E cosa succede alla prevenzione? A spiegarlo è Ernesto Cappellano, coordinatore COSIPS (Coordinamento Sindacale Professionisti della Sanità): "Succede che le aziende sanitarie negli atti aziendali fino a ora prodotti, hanno previsto il ridimensionamento dei servizi medici che attualmente garantiscono la sicurezza alimentare e nutrizionale (SIAN) previsti da precise disposizioni di legge per trasformarli in Strutture Semplici e accorparli in modo illogico e innaturale con Servizi Veterinari che hanno invece come mandato la sorveglianza degli alimenti di origine animale. Le competenze di medici e veterinari sono molto diverse e derivano da specifici percorsi formativi universitari che non possono essere stravolti con un atto organizzativo locale.

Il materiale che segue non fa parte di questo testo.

(** * Chunked virtual-memory mapping: the allocation arithmetic and the
      driver protocol of [create_and_map] / [unmap_and_release]

    The development embeds two source files.

    - [cumem_test.cpp], function [allocate_device_memory]: the [size_t]
      arithmetic that rounds the requested size up to the device granularity
      and splits it into chunks (lines 97 and 109-124).
    - [cumem_functions.cpp]: [ensure_context], [set_cpu_affinity_for_gpu],
      [create_and_map] and [unmap_and_release].
    - [cumem_test.cpp] again: [get_memory_granularity],
      [allocate_device_memory] and [free_device_memory] as a whole, with the
      calls they make themselves.  [format_size] (floating point), the
      destructor of [DeviceMemory] and [main] are not embedded.

    Integers are [Z] with the 64-bit unsigned wrap-around written out.  The
    driver and the operating system are external: every call is answered by a
    function of the calls made so far, and the calls are recorded in a trace.
    Console output ([std::cout], [std::cerr]) is not part of the model. *)

From stdpp Require Import numbers gmap list.

Local Open Scope Z_scope.

(** ** Machine integers *)

Module U64.

(** [size_t], [unsigned long long] and [uintptr_t] are 64 bits wide. *)
Definition modulus : Z := 2 ^ 64.

Definition wrap (x : Z) : Z := x mod modulus.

L'illogicità è tanto più marcata quando con la motivazione di risparmiare vengono soppressi servizi essenziali che garantiscono i controlli per la sicurezza degli alimenti, delle acque potabili e la sorveglianza nutrizionale per la prevenzione delle malattie legate a una non corretta alimentazione, ma le corrispondenti le risorse vengono invece dirottate verso la proliferazione di Servizi amministrativi e di supporto".
Intanto la Regione Lazio con l'emanazione del DCA 219/2014 ha deciso di procedere ad una ulteriore fase di "riorganizzazione, razionalizzazione e consolidamento delle attività di laboratori analisi pubblici, attraverso l'adozione di un nuovo modello basato sulla centralizzazione delle attività in un numero ridotto di strutture di elevata capacità produttiva", collegate in rete informatizzata, individuando 8 Hub, di dimensioni anche "sovraprovinciali o interaziendali" (incaricati di svolgere l'attività analitica cosiddetta complessa e specialistica -7/8 milioni di esami ciascuno)nonché di compiti di coordinamento e gestione delle risorse di personale, gestione centralizzata delle risorse strumentali e dei sistemi macchina-reagenti, disattivando 34 laboratori pubblici di Analisi, di cui 16 collocati all'interno di Asl e 18 all'interno di AO/AOU.
Questo il commento di Alessandra Di Tullio, Coordinatore nazionale FASSID: "Tutto ciò è accaduto senza nessun confronto con le categorie interessate(associazioni degli assistiti e OO.SS. del personale)e smentendo clamorosamente quanto deliberato nella 1040/2007,cardine del processo di consolidamento già avviato o completato dalla maggior parte delle Aziende regionali ,in cui si ribadiva infatti l'esigenza di escludere la creazione di 'mega -laboratori', promuovendo l'integrazione tra clinica e laboratorio, e 'considerando come rischio proporzionalmente crescente di inappropriatezza l'eccessivo distacco della sede di produzione del dato da quella della domanda clinica'. Gli Hub invece risultano per la maggioranza previsti presso le sedi di Ospedali dell'ambito territoriale della città di Roma, qui dovranno quindi confluire sia il personale che i campioni da analizzare da ampie zone, anche di montagna, della Regione Lazio, con tempi di percorrenza di distanze elevate, in alcuni casi anche superiori agli 80 chilometri. Appare evidente il possibile danno non solo per l'utenza, ma anche per il personale dipendente. Non risultano poi minimamente quantificati in termine economici i benefici che deriveranno da tale accentramento in relazione agli obiettivi finanziari del piano di rientro,al netto degli inevitabili ingentissimi costi (anche questi non indicati) necessari alla realizzazione delle 8 previste mega-strutture( a discapito di strutture già esistenti e ben funzionanti e vanificandosi così in diversi casi gli investimenti pubblici già realizzati per l'accorpamento di laboratori aziendali in laboratori 'Core'), all'allestimento della necessaria rete informatica e di trasporto dei campioni".